Las llamas continuaban consumiendo la madera y ofreciendo protección contra el frío viento de la costa que arrastraba la tormenta. El fuego danzante parecía avivarse como aquella conversación, sin darse cuenta Damark ya había sido absorbido por ella y aguardaba en silencio escuchando las palabras del laguz.

No había logrado entender a que se refería con lo de “ese rollo de las esposas” ¿Y que tenía que ver con cangrejos o la venda? Era una sensación extraña, por primera vez en mucho tiempo el albino se sentía imbécil porque no lograba entenderlo. No supo lo que contestar por lo que simplemente se quedó callado y observándolo con su rostro carente de emociones. Los sutiles, o no, gestos del chico sí que los comprendía a la perfección y analizaría para llegar a su propia conclusión. Una frase o recomendación cuyo contenido podría catalogarse cómo agresiva, la forma en la que se relamía con la clara intención de mostrar sus colmillos hacía indicar trataba de amenazarle o advertirle, quizás simplemente hacerle sentir incómodo. Fuese cual fuese su objetivo no funcionaba, no temía lo que pudiera ocurrir. Damark continuó analizando las posteriores palabras del chico. Resultaban ser excusas bastante vagas y evidentes, por tanto, deducía que no confiaba en el albino. La gran pregunta era. ¿No confiaba en él porque era humano o simplemente por ser un desconocido? Afirmaba no tener ningún rencor hacia los humanos pese a la actitud racista de la mayoría de estos hacia los laguz o que ellos mismos actuaban de la misma manera (un hecho que ya suponía el propio Damark), pero para saber si era sincero necesitaba saber cómo reaccionaría en el encuentro con uno de los suyos que le fuera completamente ajeno. Como esa situación no se produciría decidió creerle por el momento y suponer que la desconfiaba de él como individuo.

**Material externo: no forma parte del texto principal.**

(* ===== verification/Bytes.v ===== *)
(** * Bytes in memory and on disk

    Little-endian integers, arrays of them, and the [Repr] class: how a
    [#[repr(C)]] value is laid out in the bytes of a block.  [as_ref] and
    [as_mut_ref] of the block cache reinterpret a part of the 512-byte array
    at such a type. *)

From S2P Require Import Prelude.
From coqutil Require Export Byte.
From coqutil Require Import Word.LittleEndianList.

Abbreviation u8 := Init.Byte.byte.

#[global] Instance u8_eq_dec : EqDecision u8.
Proof. intros x y. destruct (Byte.eqb x y) eqn:E.
  - left. by apply Byte.byte_dec_bl.
  - right. intros ->. by rewrite Byte.byte_dec_lb in E.
Defined.

(** Little-endian value of a byte list, and the [n] bytes of a value. *)
Definition le_get (bs : list u8) : Z := le_combine bs.
Definition le_put (n : nat) (z : Z) : list u8 := le_split n z.

Lemma length_le_put n z : length (le_put n z) = n.
Proof. apply length_le_split. Qed.

Lemma le_get_put n z : 0 <= z < 2 ^ (8 * Z.of_nat n) -> le_get (le_put n z) = z.
Proof.
  intros. unfold le_get, le_put. rewrite le_combine_split, Z.mul_comm.
  by apply Z.mod_small.
Qed.

Lemma le_put_get bs : le_put (length bs) (le_get bs) = bs.
Proof. apply split_le_combine. Qed.

Lemma le_get_bound bs : 0 <= le_get bs < 2 ^ (8 * Z.of_nat (length bs)).
Proof. apply le_combine_bound. Qed.

Lemma le_get_zero n : le_get (replicate n Byte.x00) = 0.
Proof.
  unfold le_get. rewrite <- (le_combine_0 n). f_equal.
  induction n; simpl; congruence.
Qed.

(** Arrays of [n] words of [w] bytes. *)
Fixpoint words_get (w n : nat) (bs : list u8) : list Z :=
  match n with
  | O => []
  | S n => le_get (take w bs) :: words_get w n (drop w bs)
  end.

Fixpoint words_put (w : nat) (ws : list Z) : list u8 :=
  match ws with
  | [] => []
  | z :: ws => le_put w z ++ words_put w ws
  end.

Lemma length_words_get w n bs : length (words_get w n bs) = n.
Proof. revert bs. induction n; intros; simpl; auto. Qed.

Lemma length_words_put w ws : length (words_put w ws) = (w * length ws)%nat.
Proof.
  induction ws as [|x ws IH]; simpl; [lia|].
  rewrite length_app, length_le_put, IH. lia.
Qed.

Lemma words_get_put w ws :
  Forall (fun z => 0 <= z < 2 ^ (8 * Z.of_nat w)) ws ->
  words_get w (length ws) (words_put w ws) = ws.
Proof.
  induction 1 as [|z ws Hz _ IH]; simpl; [done|].
  rewrite take_app_length', drop_app_length' by (by rewrite length_le_put).
  by rewrite le_get_put, IH.
Qed.

Lemma words_put_get w n bs :
  length bs = (w * n)%nat -> words_put w (words_get w n bs) = bs.
Proof.
  revert bs. induction n as [|n IH]; intros bs Hlen; simpl.
  { destruct bs; [done|]. simpl in Hlen. lia. }
  rewrite IH by (rewrite length_drop; lia).
  transitivity (take w bs ++ drop w bs); [|apply take_drop]. f_equal.
  rewrite <- (le_put_get (take w bs)) at 2. f_equal. rewrite length_take. lia.
Qed.

Lemma words_get_bound w n bs :
  (w * n <= length bs)%nat ->
  Forall (fun z => 0 <= z < 2 ^ (8 * Z.of_nat w)) (words_get w n bs).
Proof.
  revert bs. induction n as [|n IH]; intros bs Hle; simpl; constructor.
  - pose proof (le_get_bound (take w bs)) as H. rewrite length_take in H.
    by replace (w `min` length bs)%nat with w in H by lia.
  - apply IH. rewrite length_drop. lia.
Qed.

Lemma words_get_zero w n m :
  words_get w n (replicate m Byte.x00) = replicate n 0.
Proof.
  revert m. induction n as [|n IH]; intros m; simpl; [done|].
  rewrite take_replicate, drop_replicate, le_get_zero, IH. done.
Qed.

(** ** Values with a byte representation

    [into_bytes old t] is what the bytes [old] become when the fields of the
    value are overwritten with those of [t]: padding keeps its old bytes.
    [of_bytes] is [None] on bytes that are no value of the type, which to
    read is undefined behaviour. *)

Class Repr (T : Type) := {
  type_size : nat;
  type_wf : T -> Prop;
  of_bytes : list u8 -> option T;
  into_bytes : list u8 -> T -> list u8;
}.

Class ReprLaws (T : Type) `{Repr T} := {
  length_into_bytes old t :
    length old = type_size -> type_wf t -> length (into_bytes old t) = type_size;
  of_into_bytes old t :
    length old = type_size -> type_wf t -> of_bytes (into_bytes old t) = Some t;
  into_of_bytes bs t :
    length bs = type_size -> of_bytes bs = Some t -> into_bytes bs t = bs;
  of_bytes_wf bs t :
    length bs = type_size -> of_bytes bs = Some t -> type_wf t;
}.
#[global] Hint Mode Repr ! : typeclass_instances.
#[global] Hint Mode ReprLaws ! - : typeclass_instances.

Arguments type_size T {_}.

(** Arrays of little-endian words, as [[u32; n]] and [[u64; n]]. *)
Definition words_wf (w n : nat) (ws : list Z) : Prop :=
  length ws = n /\ Forall (fun z => 0 <= z < 2 ^ (8 * Z.of_nat w)) ws.

Record words (w n : nat) := Words { word_list : list Z }.
Arguments Words {w n} word_list.
Arguments word_list {w n} _.

#[global] Instance words_repr w n : Repr (words w n) := {
  type_size := (w * n)%nat;
  type_wf ws := words_wf w n (word_list ws);
  of_bytes bs := Some (Words (words_get w n bs));
  into_bytes _ ws := words_put w (word_list ws);
}.

#[global] Instance words_repr_laws w n : ReprLaws (words w n).
Proof.
  constructor; cbn; intros.
  - destruct H0 as [Hlen _]. by rewrite length_words_put, Hlen.
  - destruct t as [ws], H0 as [Hlen Hb]; simpl in *.
    by rewrite <- Hlen, words_get_put.
  - simplify_eq. simpl. by apply words_put_get.
  - simplify_eq. simpl. split; [apply length_words_get|].
    apply words_get_bound. lia.
Qed.

(** Arrays of bytes, as [[u8; n]]. *)
Record bytes (n : nat) := Bytes { byte_list : list u8 }.
Arguments Bytes {n} byte_list.
Arguments byte_list {n} _.

#[global] Instance bytes_repr n : Repr (bytes n) := {
  type_size := n;
  type_wf bs := length (byte_list bs) = n;
  of_bytes bs := Some (Bytes bs);
  into_bytes _ bs := byte_list bs;
}.

#[global] Instance bytes_repr_laws n : ReprLaws (bytes n).
Proof. constructor; cbn; intros; destruct t || idtac; by simplify_eq. Qed.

La afirmación de su forma natural lo piló de sorpresa, por el tamaño de sus caninos ya suponía de que se trataba de un animal que cazaba con sus dientes o los usaba para defenderse, pero no se esperaba que su verdadera forma fuese la de un dragón. Inmediatamente recordó los libros de historia de Wyverns y Dragones que leía de niño en la biblioteca de su casa, le entusiasmabas, eran sus favoritas. Un poco de ese entusiasmo había revivido, aunque seguía sin mostrar ningún tipo de emoción.

– Soy Damark – Respondió a la pregunta del chico dandole su nombre.– Los emergidos también pueden usar barcos o volar para cruzar el mar… aunque de poco sirve en noches como esta. – Dijo mirando en dirección a la salida de la caverna. No tenía ningún problema al revelarselo, era sabido por todos que en tiempos como esos las fronteras estaban más vigiladas que nunca y que alguien se encargaba de eso – Nunca vi un dragón más allá de los libros, algún día quiero ver uno. Pero no te transformes aquí dentro, no quiero morir aplastado. – Fué sinceró con el laguz con respecto a su interés por la forma bestial que representaba, aunque advirtió que no era el lugar y momento adecuados. – Y no te entiendo. ¿A qué te refieres con el rollo de las esposas? ¿Qué tiene que ver con los cangrejos o la venda con tu ceguera? – Damark era incapaz de pensar con malicia, quizás porque era incapaz de ponerse en una situación así y ni siquiera se lo había planteado en ningún momento de su vida.

– Deberías dormir, aunque probablemente no lo hagas si desconfías de mí, no te reprochare. – Dijo llevando la mirada a los cangrejos con su caparazón calcinado, empleando un palo de la propia hoguera para sacar uno de ellos de las ascuas y esperar a que enfríe antes de hacer la prueba de calidad.